Control of δ-aminolevulinate synthetase activity in Rhodopseudomonas spheroides: II. Requirement of a disulfide compound for the conversion of the inactive form of fraction I to the active form

Abstract

The inactive form of Fraction I of δ-aminolevulinate synthetase of R. spheroides was converted to the active form by incubation with low molecular weight substance(s) and a protein fraction which were contained in cell extracts of R. spheroides. The low molecular weight substances could be prepared from cell extracts by treatment with trichloroacetic acid (TCA) or Sephadex G-25 column. By fractionation of the TCA soluble fraction by paper chromatography, three active fractions were obtained. All three fractions were shown to have a disulfide bond. Moreover, the TCA-soluble fraction could be replaced by some disulfide compounds such as l-cystine, d, l-homocystine, d-pantethine, oxidized glutathione and lipoic acid.
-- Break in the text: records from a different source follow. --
(** The destructor of a marked handler closes what the handler owns. *)
Lemma ends_delete D p h s :
  inv (p :: D) s -> (p ∉ D) -> objects s !! p = Some h -> ends (delete_event_handler p) s (fun _ s' => inv D s').
Proof.
  intros HI Hp Hh.
  assert (Hm : mark_del_ h = true) by (apply (i_marked _ s HI p h Hh); by left).
  pose proof (i_deletable _ s HI p h Hh Hm) as Hd.
  assert (HD : forall q, q <> p -> q ∈ D <-> q ∈ p :: D) by (intros q Hne; rewrite elem_of_cons; naive_solver).
  assert (Hfd : forall fd, conn_fd (kind h) = Some fd -> fd ∈ sockets s) by (intros; apply (i_sockets _ s HI); eauto).
  assert (Hx : forall x, conn_ssl (kind h) = Some x -> x ∈ ssls s) by (intros; apply (i_ssls _ s HI); eauto).
  assert (Hgo : forall s', objects s' = delete p (objects s) -> next s' = next s ->
    (forall q, q ∈ sockets s' <-> q ∈ sockets s /\ conn_fd (kind h) <> Some q) ->
    (forall x, x ∈ ssls s' <-> x ∈ ssls s /\ conn_ssl (kind h) <> Some x) ->
    (forall fd, registered s' !! fd = if decide (poll_fd (kind h) = Some fd) then None else registered s !! fd) -> inv D s').
  { intros s' EO EN ES EX ER. eapply (inv_drop (p :: D) D p h s); rewrite ?EN; auto; try lia.
    - intros q Hne. by rewrite EO, lookup_delete_ne.
    - intros g. by rewrite EO, lookup_delete_eq.
    - rewrite EO, lookup_delete_eq. split; [done|]. by intros []. }
  assert (Hclose : forall fd ssl, conn_fd (kind h) = Some fd -> conn_ssl (kind h) = Some ssl ->
    ends (SSL_free ssl;; close fd) s (fun _ s' => inv D (s' <| objects := delete p (objects s') |>))).
  { intros fd ssl E1 E2. pose proof (polled_conn _ _ E1) as E3. apply ends_bind, ends_ssl_free; [by apply Hx|]. apply ends_close; [by apply Hfd|].
    apply Hgo; cbn; rewrite ?E1, ?E2, ?E3; try done; [set_solver..|]. intros fd'. case_decide as E.
    - injection E as <-. by rewrite lookup_delete_eq.
    - rewrite lookup_delete_ne; [done|congruence]. }
  unfold delete_event_handler. apply ends_bind. eapply ends_get; [done|]. apply ends_bind.
  destruct (kind h) as [fd|fd ssl [] f2 r w sid|fd ssl v r w ww sid] eqn:Hk; [done| | |].
  - eapply ends_wand; [apply (Hclose fd ssl); unfold conn_fd, conn_ssl, poll_fd; cbn; by rewrite andb_false_r|]. by intros u s' Hs'.
  - cbn in Hd. subst f2. apply ends_ret. eapply ends_run; [reflexivity|]. apply Hgo; naive_solver.
  - eapply ends_wand; [by apply (Hclose fd ssl)|]. by intros u s' Hs'.
Qed.

Lemma ends_delete_list l s : inv l s -> NoDup l -> ends (delete_list l) s (fun _ s' => inv [] s').
Proof.
  revert s. induction l as [|p l IH]; intros s HI Hnd; [by apply ends_ret|].
  apply NoDup_cons in Hnd as [Hp Hnd]. destruct (i_alive _ s HI p) as [h Hh]; [by left|].
  cbn [delete_list foldr]. unfold on_close. apply ends_bind, ends_bind. eapply ends_run; [reflexivity|].
  eapply ends_wand; [eapply ends_delete; [by apply inv_handlers|done|done]|]. intros u s' HI'. cbn in HI'.
  apply ends_bind. eapply ends_run; [reflexivity|]. apply IH; [by apply inv_handlers|done].
Qed.

Lemma fit_batch evs s : inv [] s -> Forall (fit s) (epoll_wait false evs s).
Proof.
  intros HI. unfold epoll_wait. destruct (decide _); [|constructor]. apply Forall_take, Forall_forall.
  intros [p e] (e' & _ & H)%list_elem_of_omap. destruct (registered s !! ev_fd e') as [[m q]|] eqn:Er; [|done]. cbn in H.
  destruct (proj1 (i_polled [] s HI (ev_fd e') q)) as (h & Hh & _); [eauto|].
  rewrite Hh in H. destruct (lone_hangup _ _) eqn:El; [done|]. injection H as <- <-. by exists h.
Qed.

Lemma ends_turn evs s : inv [] s -> ends (turn false evs) s (fun _ s' => inv [] s').
Proof.
  intros HI. change (ends (del_list ← handle_events (epoll_wait false evs s); delete_list del_list) s (fun _ s' => inv [] s')).
  apply ends_bind. eapply ends_wand; [apply (ends_handle_events _ [] s HI (NoDup_nil_2)), fit_batch; done|].
  intros l s' [HI' Hnd]. by apply ends_delete_list.
Qed.

Lemma ends_serve turns s : inv [] s -> ends (serve false turns) s (fun _ s' => inv [] s').
Proof.
  revert s. induction turns as [|evs turns IH]; intros s HI; [by apply ends_ret|].
  cbn [serve]. apply ends_bind. eapply ends_wand; [by apply ends_turn|]. intros u s' HI'. by apply IH.
Qed.

(** A listening socket that cannot be registered leaves nothing but its pointer. *)
Lemma ends_start sfd ok s :
  inv [] s -> sockets s = ∅ -> ends (start_listener sfd ok) s (fun _ s' => inv [] s' /\ sockets s' = ∅).
Proof.
  intros HI HS. pose proof (fresh [] (next s) s HI ltac:(lia)) as Hq. unfold start_listener.
  set (k := ListenEventHandler (default (-1) sfd)). apply ends_bind. eapply ends_run; [reflexivity|]. cbn.
  assert (Hgone : ends ((if -1 =? -1 then delete_event_handler (next s) else mret tt);; add_handler (next s))
    (s <| objects := <[next s := mk_handler false k]> (objects s) |> <| next := next s + 1 |>)
    (fun _ s' => inv [] s' /\ sockets s' = ∅)).
  { cbn. unfold delete_event_handler. apply ends_bind, ends_bind. eapply ends_get; [cbn; by rewrite lookup_insert_eq|]. apply ends_bind, ends_ret.
    eapply ends_run; [reflexivity|]. eapply ends_run; [reflexivity|]. split; [|done].
    eapply (inv_ext [] s); cbn; try done; [|lia]. intros p. by rewrite delete_insert_id. }
  apply ends_bind. destruct sfd as [fd|]; [|by apply ends_ret]. unfold add_poll.
  eapply (ends_poll _ _ _ (mk_handler false k)); cbn; [by rewrite lookup_insert_eq| |done].
  intros Hreg e. split; [|done]. eapply (inv_new [] k (next s) fd e s); cbn; auto; try done; [lia|by rewrite HS| |set_solver..].
  intros fd'. case_decide as E; [subst; by rewrite lookup_insert_eq|by rewrite lookup_insert_ne].
Qed.

Lemma inv_initial : inv [] (mk_server ∅ ∅ ∅ ∅ ∅ 0 1).
Proof.
  split; cbn; intros; set_solver.
Qed.

(** * The server *)

(** Every open socket and every SSL object belongs to a handler that exists, only one,
    and epoll has exactly the handlers that exist, none of which is to be deleted. *)
Record accounted (s : server) : Prop := {
  a_sockets : forall fd, fd ∈ sockets s -> exists e p h,
    registered s !! fd = Some (e, p) /\ objects s !! p = Some h /\ conn_fd (kind h) = Some fd;
  a_ssls : forall x, x ∈ ssls s -> exists ! p, exists h, objects s !! p = Some h /\ conn_ssl (kind h) = Some x;
  a_registered : forall fd e p, registered s !! fd = Some (e, p) -> exists h, objects s !! p = Some h /\ fd_of (kind h) = fd;
  a_objects : forall p h, objects s !! p = Some h ->
    mark_del_ h = false /\ exists e, registered s !! fd_of (kind h) = Some (e, p)
}.

Lemma inv_accounted s : inv [] s -> accounted s.
Proof.
  intros HI. split.
  - intros fd (p & h & Hp & Hk)%(i_sockets [] s HI).
    destruct (proj2 (i_polled [] s HI fd p)) as [e He]; [eauto using polled_conn|]. by exists e, p, h.
  - intros x (p & h & Hp & Hk)%(i_ssls [] s HI). exists p. split; [by exists h|]. intros q (g & Hq & Hg). by eapply (i_inj [] s HI).
  - intros fd e p He. destruct (proj1 (i_polled [] s HI fd p)) as (h & Hp & Hk); [eauto|]. exists h. split; [done|].
    unfold poll_fd in Hk. destruct (handed_on (kind h)); congruence.
  - intros p h Hp. assert (Hm : mark_del_ h = false).
    { destruct (mark_del_ h) eqn:Hm; [|done]. apply (i_marked [] s HI p h Hp) in Hm. set_solver. }
    split; [done|]. apply (i_polled [] s HI). exists h. split; [done|].
    pose proof (i_waiting [] s HI p h Hp Hm) as Hw. by destruct (kind h); [|destruct Hw as [-> ->]|].
Qed.

(** C8. Whatever the system, OpenSSL and the clients answer, the loop follows no pointer
    to a deleted handler, frees no SSL object and closes no socket twice, and after
    every turn each open socket and SSL object belongs to exactly one living handler,
    which is the one that epoll has for it, provided that no hangup comes alone for a
    handler that is listening or shaking hands; a failed assertion is the only crash. *)
Theorem server_loop_safe (sfd4 sfd6 : option Z) (ok4 ok6 : bool) (turns : list (list event)) :
  match run sfd4 sfd6 ok4 ok6 false turns with
  | inl e => e = Assertion_failed
  | inr (_, s) => accounted s
  end.
Proof.
  assert (H : ends (start_listener sfd4 ok4;; start_listener sfd6 ok6;; serve false turns) (mk_server ∅ ∅ ∅ ∅ ∅ 0 1)
    (fun _ s => inv [] s)).
  { apply ends_bind. eapply ends_wand; [by apply ends_start; [apply inv_initial|]|]. intros u1 s1 [HI1 HS1]. apply ends_bind.
    eapply ends_wand; [by apply ends_start|]. intros u2 s2 [HI2 HS2]. by apply ends_serve. }
  unfold ends in H. fold (run sfd4 sfd6 ok4 ok6 false turns) in H.
  destruct (run sfd4 sfd6 ok4 ok6 false turns) as [[]|[u s]]; [done..|]. by apply inv_accounted.
Qed.

(** ** Runs *)

Definition quiet : answers := mk_answers None true true true true Wants_read true true true 0 0 true false [(-1, Read_again)].
Definition connect (fd : Z) : event :=
  mk_event 3 EPOLLIN (mk_answers (Some fd) true true true true Wants_read true true true 0 0 true false []).
Definition handshake (fd : Z) (v : option Z) : event :=
  mk_event fd EPOLLIN (mk_answers None true true true true (Accepted v) true true true 0 0 true false []).

(** A client that speaks SPDY, one that does not, and the first one hanging up. *)
Example loop_run :
  match run (Some 3) None true true false
      [[connect 5]; [connect 6]; [handshake 5 (Some 3); handshake 6 None]; [mk_event 5 EPOLLHUP quiet]] with
  | inr (_, s) => map_size (objects s) = 1%nat /\ sockets s = ∅ /\ ssls s = ∅ /\ seed s = 2
  | inl _ => False
  end.
Proof. vm_compute. auto. Qed.

(** A connection that is reset during the handshake: the handler is deleted, its socket
    stays open and registered, and the next event follows the dangling pointer. *)
Theorem lone_hangup_dangles :
  run (Some 3) None true true true [[connect 5]; [mk_event 5 (Z.lor EPOLLERR EPOLLHUP) quiet]; [mk_event 5 EPOLLHUP quiet]] =
  inl Deleted.
Proof. vm_compute. reflexivity. Qed.

End LoopSafety.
The optimal pH for the activation reaction was about 6.7. The protein fraction required for the activation, though not well identified yet, appeared to function as a modifying enzyme in the conversion of the inactive form of Fraction I to the active form in the presence of disulfide compounds. 14C-Cysteine moiety was not incorporated into the activated Fraction I when the inactive form was incubated with 14C-cystine in the presence of the activating protein fraction, suggesting that the activation of the inactive form is not associated with the incorporation of cysteine into the enzyme protein.